Terceirização ilícita ou nepotismo no Banese

Ivânia Pereira

A ‘terceirização’ de atividades profissionais é um fenômeno que traz profundo impacto nas relações do trabalho. A escala terceirizante é avassaladora e hoje estende-se por amplos setores da economia, atingindo  especialmente os serviços de vigilância, telefonia, transporte,  alimentação, administração de pessoal, manutenção, jurídicos,  comunicação social, e pasmem até as atividades bancárias.

A terceirização vem acompanhada de profunda repercussão social, política e econômica, na vida de milhões de cidadãos brasileiros, trabalhadores, diretamente atingidos por seus efeitos. Tem como justificativa e pano de fundo a redução dos custos empresariais, conforme se anuncia, que são espetaculares, assim como também o é a redução dos empregos diretos, e fundamentalmente a crescente precarização das condições de trabalho.

Em 2006, a partir de demanda da Confederação dos Bancários, o Ministério do Trabalho vistoriou vários bancos que foram denunciados por estarem terceirizando atividades fins, culminando em autuações de R$ 10 milhões em três bancos privados. Além disso, o Ministério do Trabalho reconheceu como bancários todos os trabalhadores que prestavam serviços terceirizados aos bancos e ordenou que eles fossem registrados como tal, concluindo então o MT pelo que chamou de “Ilicitude da terceirização”.

No setor público e de economia mista, rechaça-se qualquer possibilidade de terceirização, por ser incompatível com a própria finalidade do Estado, que é a promoção do bem comum.

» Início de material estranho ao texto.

(** C10.  On the six-hypothesis table, with no negative score and one
    that is positive, [getTopOS] names one of the six hypotheses with a
    confidence of at least 17. *)
Theorem top_confidence_at_least_17 (s : Scores) :
  keys s = OS_names ->
  Forall (fun e => 0 <= snd e) s ->
  Exists (fun e => 0 < snd e) s ->
  exists r, getTopOS s = Returns r /\ In (os r) OS_names /\ 17 <= confidence r.
Proof.
  intros Hk Hnn Hpos.
  destruct (getTopOS_positive s Hnn Hpos) as (e & m & Hr & Hin & He & Hm & Ht).
  assert (Hlen : List.length s = 6%nat).
  { unfold keys in Hk. rewrite <- (length_map fst), Hk. reflexivity. }
  rewrite Hlen in Ht.
  eexists. split; [exact Hr|]. cbn [os confidence]. split.
  - rewrite <- Hk. unfold keys. apply in_map. exact Hin.
  - set (t := totalOf s) in *.
    destruct (percent_close m t) as [L _]; [lia|lia|].
    pose proof delta_value as D.
    assert (X : (1 # 6 <= inject_Z m / inject_Z t)%Q).
    { apply Qle_shift_div_l; [apply inject_Z_pos; lia|].
      assert (Q6 : (inject_Z t <= inject_Z (6 * m))%Q) by (rewrite <- Zle_Qle; lia).
      rewrite inject_Z_mult in Q6. change (inject_Z 6) with 6%Q in Q6. lra. }
    assert (P : (inject_Z 16 < inject_Z (percent m t))%Q).
    { change (inject_Z 16) with 16%Q. lra. }
    rewrite <- Zlt_Qlt in P. lia.
Qed.

Lemma top_confidence_at_least_17_witness :
  exists r,
    getTopOS [("macOS", 1); ("Windows", 1); ("Linux", 1); ("iOS", 1);
              ("iPadOS", 1); ("Android", 1)] = Returns r
    /\ In (os r) OS_names /\ 17 <= confidence r.
Proof.
  apply (top_confidence_at_least_17
           [("macOS", 1); ("Windows", 1); ("Linux", 1); ("iOS", 1);
            ("iPadOS", 1); ("Android", 1)]).
  - reflexivity.
  - repeat constructor; cbn; lia.
  - constructor. cbn. lia.
Defined.

(** *** The sum of the confidences *)

Lemma get_keys (s : Scores) :
  NoDup (keys s) -> map (get s) (keys s) = map (fun e => Some (snd e)) s.
Proof.
  unfold keys. induction s as [|[k v] r IH]; cbn [map fst snd get]; intros N; [reflexivity|].
  inversion N as [|? ? Hnot Hr]; subst.
  rewrite String.eqb_refl. f_equal.
  rewrite <- (IH Hr). apply map_ext_in. intros h Hh.
  destruct (String.eqb_spec k h) as [->|_]; [contradiction|reflexivity].
Qed.

Lemma confidences_of_values (s : Scores) :
  NoDup (keys s) -> totalOf s <> 0 ->
  map (confidenceOf s) (keys s) = map (fun v => percent v (totalOf s)) (values s).
Proof.
  intros N T.
  assert (E : map (confidenceOf s) (keys s)
              = map (fun o => match o with
                              | Some v => percent v (totalOf s)
                              | None => 0
                              end) (map (get s) (keys s))).
  { rewrite map_map. apply map_ext. intros h. unfold confidenceOf.
    destruct (Z.eqb_spec (totalOf s) 0); [contradiction|reflexivity]. }
  rewrite E, (get_keys s N). unfold values. rewrite !map_map. reflexivity.
Qed.

Lemma sum_percent_bounds (l : list Z) (t : Z) :
  0 < t -> Forall (fun v => 0 <= v <= t) l ->
  (100 * (inject_Z (sumZ l) / inject_Z t)
   - inject_Z (Z.of_nat (List.length l)) * ((1 # 2) + delta)
   <= inject_Z (sumZ (map (fun v => percent v t) l))
   /\ inject_Z (sumZ (map (fun v => percent v t) l))
      <= 100 * (inject_Z (sumZ l) / inject_Z t)
         + inject_Z (Z.of_nat (List.length l)) * ((1 # 2) + delta))%Q.
Proof.
  intros Ht. pose proof delta_value as D.
  induction 1 as [|v r Hv _ IH]; cbn [sumZ map List.length].
  - unfold Qdiv. cbn [Z.of_nat]. change (inject_Z 0) with 0%Q. split; lra.
  - destruct (percent_close v t Hv Ht) as [L U].
    rewrite Nat2Z.inj_succ. unfold Z.succ. rewrite !inject_Z_plus.
    change (inject_Z 1) with 1%Q.
    unfold Qdiv in *. set (i := (/ inject_Z t)%Q) in *.
    set (p := inject_Z (percent v t)) in *.
    set (q := inject_Z (sumZ (map (fun v0 => percent v0 t) r))) in *.
    set (n := inject_Z (Z.of_nat (List.length r))) in *.
    split; lra.
Qed.

(** C8, as stated, fails: one observation of weight 1 for all six
    hypotheses gives each a confidence of 17, and the sum is 102. *)
Lemma confidence_sum_can_be_102 :
  let s := applyObservations [(OS_names, 1)] OSScoreSystem.new in
  0 < totalOf s /\ confidenceSum s = 102 /\ ~ (100 - 1 <= confidenceSum s <= 100 + 1).
Proof.
  vm_compute. repeat split.
  intros [_ H]. apply H. reflexivity.
Qed.

(** C8, amended.  On the six-hypothesis table with no negative score,
    either the total is 0 and the confidence of every hypothesis is 0, or
    the total is positive and the confidences of the six hypotheses sum to
    a value within 100 ± 3. *)
Theorem confidence_sum_within_3 (s : Scores) :
  keys s = OS_names ->
  Forall (fun e => 0 <= snd e) s ->
  (totalOf s = 0 /\ forall h, confidenceOf s h = 0)
  \/ (0 < totalOf s /\ 100 - 3 <= confidenceSum s <= 100 + 3).
Proof.
  intros Hk Hnn.
  assert (Hv : Forall (fun x => 0 <= x) (values s)) by (apply Forall_map; exact Hnn).
  pose proof (sumZ_nonneg _ Hv) as T0. rewrite <- totalOf_sum in T0.
  destruct (Z.eq_dec (totalOf s) 0) as [E|E].
  - left. split; [exact E|]. intros h. unfold confidenceOf. rewrite E. reflexivity.
  - right. split; [lia|].
    assert (N : NoDup (keys s)).
    { rewrite Hk. unfold OS_names.
      repeat (constructor; [cbn; intuition discriminate|]). constructor. }
    unfold confidenceSum. rewrite (confidences_of_values s N E).
    set (t := totalOf s) in *.
    assert (B : Forall (fun v => 0 <= v <= t) (values s)).
    { rewrite Forall_forall. intros v Hin. split.
      - rewrite Forall_forall in Hv. apply Hv. exact Hin.
      - unfold t. rewrite totalOf_sum. apply In_le_sumZ; assumption. }
    destruct (sum_percent_bounds (values s) t ltac:(lia) B) as [L U].
    assert (Hlen : List.length (values s) = 6%nat).
    { unfold values, keys in *. rewrite length_map, <- (length_map fst), Hk. reflexivity. }
    rewrite Hlen in L, U. rewrite <- totalOf_sum in L, U. fold t in L, U.
    assert (One : (inject_Z t / inject_Z t == 1)%Q).
    { apply Qmult_inv_r. intros Z0. apply E.
      apply (inject_Z_injective t 0). exact Z0. }
    rewrite One in L, U. pose proof delta_value as D.
    change (inject_Z (Z.of_nat 6)) with 6%Q in L, U.
    set (c := sumZ (map (fun v => percent v t) (values s))) in *.
    assert (L' : (inject_Z 96 < inject_Z c)%Q) by (change (inject_Z 96) with 96%Q; lra).
    assert (U' : (inject_Z c < inject_Z 104)%Q) by (change (inject_Z 104) with 104%Q; lra).
    rewrite <- Zlt_Qlt in L', U'. lia.
Qed.

Lemma confidence_sum_within_3_witness :
  (totalOf (applyObservations [(OS_names, 1)] OSScoreSystem.new) = 0
   /\ forall h, confidenceOf (applyObservations [(OS_names, 1)] OSScoreSystem.new) h = 0)
  \/ (0 < totalOf (applyObservations [(OS_names, 1)] OSScoreSystem.new)
      /\ 100 - 3 <= confidenceSum (applyObservations [(OS_names, 1)] OSScoreSystem.new)
         <= 100 + 3).
Proof.
  apply (confidence_sum_within_3 (applyObservations [(OS_names, 1)] OSScoreSystem.new)).
  - reflexivity.
  - repeat constructor; cbn; lia.
Defined.

(** The bound is reached: scores of 33, 33, 33, 33, 33 and 35 give
    confidences of 17, five times, and 18. *)
Lemma confidence_sum_can_be_103 :
  confidenceSum [("macOS", 33); ("Windows", 33); ("Linux", 33); ("iOS", 33);
                 ("iPadOS", 33); ("Android", 35)] = 103.
Proof. vm_compute. reflexivity. Qed.

End Confidence.

(** * Further properties *)

(** ** The rounding is a function of the value *)

Module RoundingFacts.
Import JSNumber NumberFacts.
Local Open Scope Q_scope.

Lemma pow2_le (a b : Z) : (a <= b)%Z -> pow2 a <= pow2 b.
Proof. intros H. apply Qpower_le_compat_l; [exact H|discriminate]. Qed.

Lemma ilog2_unique (q : Q) (e : Z) :
  0 < q -> pow2 e <= q -> q < pow2 (e + 1) -> ilog2 q = e.
Proof.
  intros Hq L U. destruct (ilog2_spec q Hq) as [L' U'].
  destruct (Z.lt_trichotomy (ilog2 q) e) as [C|[C|C]]; [|exact C|].
  - exfalso. assert (pow2 (ilog2 q + 1) <= pow2 e) by (apply pow2_le; lia). lra.
  - exfalso. assert (pow2 (e + 1) <= pow2 (ilog2 q)) by (apply pow2_le; lia). lra.
Qed.

Lemma ilog2_comp (q q' : Q) : 0 < q -> q == q' -> ilog2 q = ilog2 q'.
Proof.
  intros Hq E. assert (Hq' : 0 < q') by (rewrite <- E; exact Hq).
  destruct (ilog2_spec q' Hq') as [L U].
  apply ilog2_unique; [exact Hq|rewrite E; exact L|rewrite E; exact U].
Qed.

Lemma round_even_comp (x y : Q) : x == y -> round_even x = round_even y.
Proof.
  intros E. unfold round_even. rewrite (Qfloor_comp x y E).
  assert (E' : x - inject_Z (Qfloor y) == y - inject_Z (Qfloor y)) by (rewrite E; reflexivity).
  rewrite (Qcompare_comp _ _ E' (1 # 2) (1 # 2) (Qeq_refl _)). reflexivity.
Qed.

Lemma b64_pos_comp (q q' : Q) : 0 < q -> q == q' -> b64_pos q == b64_pos q'.
Proof.
  intros Hq E. unfold b64_pos. rewrite (ilog2_comp q q' Hq E).
  assert (E' : q / pow2 (ilog2 q' - 52) == q' / pow2 (ilog2 q' - 52))
    by (rewrite E; reflexivity).
  rewrite (round_even_comp _ _ E'). reflexivity.
Qed.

Além de significar porta aberta para todo tipo de fraude e corrupção, é uma verdadeira ‘privatização’ do lucro e ‘socialização’ dos prejuízos. Ou melhor, é uma privatização bancada com os recursos públicos.

O Banco do estado de Sergipe – Banese -, ignorando tudo isso, vem nos últimos meses desenvolvendo uma política agressiva de terceirização dos postos de serviço do banco, como, por exemplo, o do IPES, do Fórum Gumercindo Bessa, do Hospital João Alves, da Secretaria de Finanças do Município de Aracaju, do Mercado, do Bugiu e do Detran. E isto não é correspondente bancário, estes são espaços privilegiados que foram abertos para o ente público Banese.

Assim, as atividades são desempenhadas com pessoalidade, habitualidade e subordinação pelos trabalhadores ‘terceirizados’ e visam atender necessidades permanentes e essenciais do Banese que, sem elas, não poderiam continuar a prestar seus serviços. Considerando, ainda, que esses trabalhadores foram contratados para a execução de atividades próprias de bancários, que a empresa terceira, que intermedia a contratação, define procedimentos e prazos, fiscalizando a execução, e o banco para a operacionalidade das rotinas. É importante destacar que o banco cede e instala máquinas e sistemas informatizados de entrada de dados, com acesso ao sistema de informações do banco, e favorece a empresa terceira com espaços públicos concedidos ao Banco do Estado enquanto ente público. Este não seria o caso de tráfico de influência?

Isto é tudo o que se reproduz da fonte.